=== Your task ===
Filter the listing below for "Some" and report every line that has it.

=== Information shown ===
(** Taking back the pages of a node whose references are gone. *)
Lemma unlock_run s0 s p n cs :
  holding s0 s p n cs → locked s0 s n cs →
  has_flag (mn_flags n) GSL_MEMFLAGS_PROTECTED = true →
  ∃ ret s' n', hgsl_unlock_pages p s = Some (ret, s') ∧ holding s0 s' p n' cs ∧
    sm_sgts s' = sm_sgts s0 ∧ sm_bufs s' = sm_bufs s ∧
    (sm_protected s' = sm_protected s0 ∨ refused).
Proof.
  intros Hh Hl Hp. pose proof (holding_node _ _ _ _ _ Hh) as Hn. unfold hgsl_unlock_pages.
  rewrite (bind_run _ _ _ _ _ (node_run _ _ _ Hn)). unfold locked in Hl.
  destruct (mn_sgt n) as [| |g] eqn:Eg; [|done|].
  { destruct Hl as [? ?]. eexists _, s, n. split_and!; auto. }
  destruct Hl as (segments & Esg & Eg0 & Er & _ & Ec & Epr).
  rewrite (bind_run _ _ s segments s).
  2:{ unfold sg_table, mbind, M_bind, gets. cbn. by rewrite Esg, lookup_insert_eq. }
  destruct (hyp_assign_run segments false s) as (ret & b & E & Hb).
  rewrite (bind_run _ _ _ _ _ E). set (s1 := s <| sm_clock ::= S |> <| sm_protected := b |>).
  assert (sm_nodes s1 !! p = Some n) as Hn1 by done.
  rewrite (bind_run _ _ _ _ _ (set_node_run _ _ _ _ Hn1)).
  set (n1 := n <| mn_dma_buf := NULL |>). set (s2 := s1 <| sm_nodes ::= <[p := n1]> |>).
  rewrite (bind_run _ _ _ _ _ (put_last_sgt_run p n1 g segments s2 (mret tt) (lookup_insert_eq _ _ _)
    Eg Er ltac:(by cbn; rewrite Esg, lookup_insert_eq))).
  eexists _, _, _. split; [done|]. split_and!.
  - eapply holding_update; [exact Hh|cbn; by rewrite insert_insert_eq, (ho_nodes _ _ _ _ _ Hh), insert_insert_eq|done..].
  - cbn. rewrite Esg. by apply delete_insert_id.
  - done.
  - cbn. destruct Hb as [[_ ->]|(_ & ? & _)]; [left|by right]. rewrite Epr, Ec.
    assert (sm_protected s0 ## list_to_set ((chunk_pages cs).*1)) as Hd.
    { intros b' Hb' Hin%elem_of_list_to_set. apply list_elem_of_fmap in Hin as (q & -> & Hq).
      apply chunk_pages_elem in Hq as (c & Hc & E' & _). rewrite E' in Hb'.
      by apply (ho_fresh _ _ _ _ _ Hh c Hc). }
    apply set_eq. intros x. specialize (Hd x). rewrite elem_of_difference, elem_of_union.
    naive_solver.
Qed.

=== Response to this task ===
  ∃ ret s' n', hgsl_unlock_pages p s = Some (ret, s') ∧ holding s0 s' p n' cs ∧
  assert (sm_nodes s1 !! p = Some n) as Hn1 by done.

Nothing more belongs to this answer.